Over the past several years, Justice Scalia helped radically limit the actual utility of class-action suits. His death was a dramatic enough shift in the court’s view of corporate rights that Dow Chemical just volunteered to give away $835 million rather than take their chances in a price-fixing case before a post-Scalia Supreme Court.

The Scalia-era court leaves a broad legacy of decisions that curtail little-guy rights in a variety of ways. It derailed the largest class-action in history in 2011, siding with Walmart in a case of alleged gender discrimination on the grounds that the plaintiffs’ strong proof of a discriminatory outcome from corporate policy didn’t mean the company had actively discriminated against women in its employ. The same term, in a case called Concepcion, the justices approved the increasingly common corporate practice of burying forced-arbitration clauses in contracts that renounce a worker or customer’s right to seek class-action relief from the courts for any dispute that may arise in the future.

Scalia authored the majority opinion in both cases. Each was decided 5-4, with the court’s four liberals dissenting from Scalia’s central findings.

The Legal War On Class-Action Rights

A favorable ruling for Tyson would make it much harder to use class-action suits to punish workplace practices that convert money that should go to workers into profits for their employer, National Consumer Law Center attorney Charles Delbaum said in an interview.

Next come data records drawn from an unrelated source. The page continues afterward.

Lemma replaceAll_join items :
  plainNames items ->
  replaceAll closeOpen (str ", ") (join (str ", ") (map wrapItem items)) =
    grouped items.
Proof.
  destruct items as [|[n opt] r]; [reflexivity|].
  intros H. inversion H as [|? ? Hn Hr]; subst. cbn [fst] in Hn.
  rewrite join_cons. unfold wrapItem. cbn [fst snd grouped].
  pose proof (plain_not_close n Hn) as Hn'.
  destruct (replaceAll_joinTail r Hr) as [E1 E2].
  destruct opt.
  - rewrite <- !app_assoc.
    rewrite (replaceAll_plain_app [LBRACKET]) by (repeat constructor; discriminate).
    rewrite (replaceAll_plain_app n) by exact Hn'.
    cbn [app]. rewrite E2. reflexivity.
  - rewrite (replaceAll_plain_app n) by exact Hn'. rewrite E1. reflexivity.
Qed.

Lemma removeUnits_plain cls s :
  Forall (fun c => cls c = false) (removeUnits cls s).
Proof.
  unfold removeUnits. apply Forall_forall. intros c Hc.
  apply list_elem_of_In, filter_In in Hc as [_ Hc].
  apply negb_true_iff. exact Hc.
Qed.

Lemma paramText_item tag : paramText tag = wrapItem (paramItem tag).
Proof. unfold paramText, wrapItem, paramItem. cbn [fst snd]. reflexivity. Qed.

Lemma paramsString_grouped tags :
  paramsString tags =
    replaceFirst (str ", [") (str "[, ")
      (grouped (map paramItem (shownParams tags))).
Proof.
  unfold paramsString. fold (shownParams tags). f_equal.
  rewrite <- replaceAll_join.
  - rewrite map_map. reflexivity.
  - apply Forall_forall. intros item Hi.
    apply list_elem_of_In, in_map_iff in Hi as (tag & <- & _).
    apply removeUnits_plain.
Qed.

Section ParamsClaim.
Variable icaseExtra : N -> bool.
Variable nativeText : jsstring -> jsstring.

Lemma buildEntity_params filename idx m :
  e_params (fst (buildEntity icaseExtra nativeText filename idx m)) =
    if isBareTypedef m then [] else paramsString (m_tags m).
Proof.
  unfold buildEntity, isBareTypedef, isCallbackOrTypedef.
  destruct (m_ctx m) as [c|].
  - destruct (decide _); reflexivity.
  - destruct (m_tags m) as [|t r] eqn:Et; [cbn; rewrite Et; reflexivity|].
    destruct (hasType "typedef" t) eqn:Ht; cbn [orb].
    + reflexivity.
    + destruct (hasType "callback" t); cbn; rewrite Et; reflexivity.
Qed.

(** C7, as amended. The param group of the entity lists every param tag,
    the dotted ones included. The string of parameters is made of the
    param tags whose name has no period: their names without brackets,
    joined with a comma and a space, one pair of brackets around every
    maximal group of neighbouring optional names (every boundary between
    two optional names is collapsed), and then the first comma that is
    followed by an opening bracket is moved behind that bracket. The
    entity keeps this string unless it is a typedef without context. *)
Theorem C7_params_string (filename : jsstring)
    (linkableObjects : gmap jsstring jsstring) (method : ParsedComment) :
  let e := fst (buildEntity icaseExtra nativeText filename linkableObjects method) in
  let items := map paramItem (shownParams (m_tags method)) in
  g_param (e_tags e) =
    map (paramDoc icaseExtra nativeText linkableObjects)
        (List.filter (hasType "param") (m_tags method)) /\
  replaceAll (str "], [") (str ", ") (join (str ", ") (map wrapItem items)) =
    grouped items /\
  paramsString (m_tags method) =
    replaceFirst (str ", [") (str "[, ") (grouped items) /\
  e_params e =
    if isBareTypedef method then [] else paramsString (m_tags method).
Proof.
  intros e items. split; [|split; [|split]].
  - subst e. rewrite buildEntity_tags. reflexivity.
  - apply replaceAll_join. apply Forall_forall. intros item Hi.
    apply list_elem_of_In, in_map_iff in Hi as (tag & <- & _).
    apply removeUnits_plain.
  - apply paramsString_grouped.
  - apply buildEntity_params.
Qed.
End ParamsClaim.

(** ** Instances *)

Lemma C2_uid_is_slug_witness :
  (exists m declared,
     In m [exampleFoo] /\ m_ignore m = false /\
     fst (buildEntity (fun _ => false) sampleText (str "lib.js") ∅ exampleFoo) =
       fst (buildEntity (fun _ => false) sampleText (str "lib.js")
              (buildLinkable (str "lib.js") (notIgnored [exampleFoo])) m) /\
     declaredName m = Some declared /\
     str "lib.js-foo" = slugSpec (str "lib.js" ++ str "-" ++ declared)) /\
  isSlug (str "lib.js-foo") = true /\
  map (fun x => (e_uid x, e_type x, e_name x, e_params x))
      (parser (fun _ => false) sampleText [exampleFoo] (str "lib.js")) =
    [(Some (str "lib.js-foo"), Some (str "method"), Some (str "foo"), str "a")].
Proof.
  apply (C2_uid_is_slug (fun _ => false) sampleText [exampleFoo] (str "lib.js")
           (fst (buildEntity (fun _ => false) sampleText (str "lib.js") ∅ exampleFoo))
           (str "lib.js-foo")).
  - left. reflexivity.
  - reflexivity.
Defined.

(** C2 as stated fails on its own example: the period of [lib.js] is kept
    by the identifier. *)
Lemma C2_counterexample :
  (forall icaseExtra nativeText,
     map e_uid (parser icaseExtra nativeText [exampleFoo] (str "lib.js")) =
       [Some (str "lib.js-foo")]) /\
  str "lib.js-foo" <> str "lib-js-foo".
Proof. split; [intros; reflexivity|discriminate]. Qed.

Lemma C5_index_before_links_witness :
  exists doc,
    In doc (g_param (e_tags
              (fst (buildEntity (fun _ => false) sampleText (str "lib.js")
                      (buildLinkable (str "lib.js")
                         (notIgnored [exampleUser; exampleOptions]))
                      exampleUser)))) /\
    In (anchor (str "lib.js-options") (str "Options")) (p_types doc).
Proof.
  destruct (proj1 (proj2 (C5_index_before_links (fun _ => false) sampleText
                            [exampleUser; exampleOptions] (str "lib.js")))
              exampleUser (paramTag "o" false [str "Options"]) (str "Options")
              [exampleUser] exampleOptions (declTag "typedef" "Options")
              [paramTag "x" false []] [])
    as (_ & H & _).
  - left. reflexivity.
  - left. reflexivity.
  - left. reflexivity.
  - reflexivity.
  - reflexivity.
  - reflexivity.
  - intros m [].
  - discriminate.
  - reflexivity.
  - discriminate.
  - apply H. reflexivity.
Defined.

(** The reference of [exampleUser] to [Options] becomes the same hyperlink
    whether the typedef comes after it or before it. *)
Example forward_and_backward_reference :
  forall icaseExtra nativeText,
    let link := str "<a href=" ++ [DQUOTE] ++ str "#lib.js-options" ++
                [DQUOTE] ++ str ">Options</a>" in
    map (fun e => map p_types (g_param (e_tags e)))
        (parser icaseExtra nativeText [exampleUser; exampleOptions] (str "lib.js")) =
      [[[link]]; [[]]] /\
    map (fun e => map p_types (g_param (e_tags e)))
        (parser icaseExtra nativeText [exampleOptions; exampleUser] (str "lib.js")) =
      [[[link]]; [[]]].
Proof. intros. split; reflexivity. Qed.

(** C7 as stated fails when a second optional parameter follows a required
    one: only the first [", ["] is turned around. *)
Lemma C7_counterexample :
  paramsString exampleMixed = str "a[, b], c, [d]" /\
  paramsStringAllTurned exampleMixed = str "a[, b], c[, d]".
Proof. split; reflexivity. Qed.

(** * Further properties of the formatters *)

(** ** The identifier formatter *)

Lemma collapseRuns_kept s : forall b,
  keptUnits (collapseRuns b s) = keptUnits s.
Proof.
  unfold keptUnits.
  induction s as [|c r IH]; intros b; [reflexivity|].
  cbn [collapseRuns List.filter].
  destruct (isUidUnit c) eqn:Hc.
  - cbn [List.filter]. rewrite Hc, IH. reflexivity.
  - destruct b; [apply IH|].
    cbn [List.filter]. replace (isUidUnit HYPHEN) with false by reflexivity.
    apply IH.
Qed.

Lemma stripLeadingHyphen_kept s :
  keptUnits (stripLeadingHyphen s) = keptUnits s.
Proof.
  destruct s as [|c r]; [reflexivity|]. cbn [stripLeadingHyphen].
  destruct (c =? HYPHEN)%N eqn:Hc; [|reflexivity].
  apply N.eqb_eq in Hc. subst c. reflexivity.
Qed.

Lemma stripTrailingHyphen_kept s :
  keptUnits (stripTrailingHyphen s) = keptUnits s.
Proof.
  induction s as [|c r IH]; [reflexivity|].
  destruct r as [|d r'].
  - cbn [stripTrailingHyphen]. destruct (c =? HYPHEN)%N eqn:Hc; [|reflexivity].
    apply N.eqb_eq in Hc. subst c. reflexivity.
  - change (stripTrailingHyphen (c :: d :: r'))
      with (c :: stripTrailingHyphen (d :: r')).
    unfold keptUnits in *. cbn [List.filter]. rewrite IH. reflexivity.
Qed.

Lemma formatStringForUID_kept s :
  keptUnits (formatStringForUID s) = keptUnits (toLowerCase s).
Proof.
  unfold formatStringForUID, stripHyphens.
  rewrite stripTrailingHyphen_kept, stripLeadingHyphen_kept.
  apply collapseRuns_kept.
Qed.

Lemma slug_has_kept s : forall b,
  slugFrom b s = true -> s <> [] -> keptUnits s <> [].
Proof.
  induction s as [|c r IH]; intros b H Hne; [contradiction|].
  cbn [slugFrom] in H. unfold keptUnits. cbn [List.filter].
  destruct (isSlugUnit c) eqn:Hc.
  - rewrite (isSlugUnit_uid _ Hc). discriminate.
  - apply andb_true_iff in H as [H1 H2].
    apply andb_true_iff in H1 as [H1 _]. apply N.eqb_eq in H1. subst c.
    replace (isUidUnit HYPHEN) with false by reflexivity.
    destruct r as [|d r']; [discriminate|].
    apply (IH true H2). discriminate.
Qed.

Lemma slug_units l : forall b,
  slugFrom b l = true -> Forall (fun c => isUidUnit c = true \/ c = HYPHEN) l.
Proof.
  induction l as [|x l IH]; intros b H; [constructor|].
  cbn [slugFrom] in H. destruct (isSlugUnit x) eqn:Hx.
  - constructor; [left; apply isSlugUnit_uid; exact Hx|eauto].
  - apply andb_true_iff in H as [H1 H2].
    apply andb_true_iff in H1 as [H1 _]. apply N.eqb_eq in H1.
    constructor; [right; exact H1|eauto].
Qed.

“If the Supreme Court were to overturn this decision, it means that only individual workers will be able to prove a claim for overtime. They’ll have to have their own records of exactly how much time they spent without getting paid,” said Delbaum.

A 4-4 tie would preserve the previous judgment from the Eighth Circuit while depriving it of any binding precedential power in other courts. It might still carry significant weight, Delbaum said, because the Eighth Circuit has traditionally been hostile to class-action claims but found in the workers’ favor here.

Delbaum and Seligman saw some reason for optimism even before the conservative bloc lost Scalia’s voice, simply because of how far Tyson and its compadres were asking the court to go.

“By law, it’s the employer’s responsibility to record how many hours the employee worked,” Seligman said. Where employers fail to provide an adequate record, employees are free to bring courts a credible estimate of the ill-gotten profits earned by the company through payroll errors.

“That’s how it’s worked for a century,” Seligman said. “The alternative that Tyson is asking for is for employees to come forward with very specific evidence of how many hours they worked. That turns wage and hour law on its head, and the more pragmatic members of the court were really concerned about that.” The sheer ambition of Tyson’s request made their opponents hopeful, and Scalia’s death has upped the odds of a positive outcome dramatically.

Business interests flock to cases like these, coordinating their fire in hopes of shrinking the utility of class-action techniques. Bouaphakeo, for example, saw amicus filings on behalf of Tyson Foods from a long list of organizations including the Chamber of Commerce, the National Association of Manufacturers, Walmart, Dow Chemical, and multiple trade groups representing defense attorneys.

“The Chamber of Commerce is at the forefront of that effort. It’s all part and parcel of the overwhelming change in the landscape that arose from Concepcion upholding arbitration clauses that deprive people of the right to participate in a class action,” said Delbaum. “That’s a strong example of the bias of the majority of this Supreme Court, when Justice Scalia was alive at least, against consumer class-actions.”

The court’s recent trajectory adds up to nothing less than an assault on one of the best tools individual Americans have for confronting the powerful entities that define their lives, the consumer attorneys said.

“I think there’s absolutely a war on class actions,” Seligman said. “It’s not to encourage efficient dispute resolution, but to squelch disputes entirely, which in many ways is antithetical to the principles of law and economics that many conservatives care about.”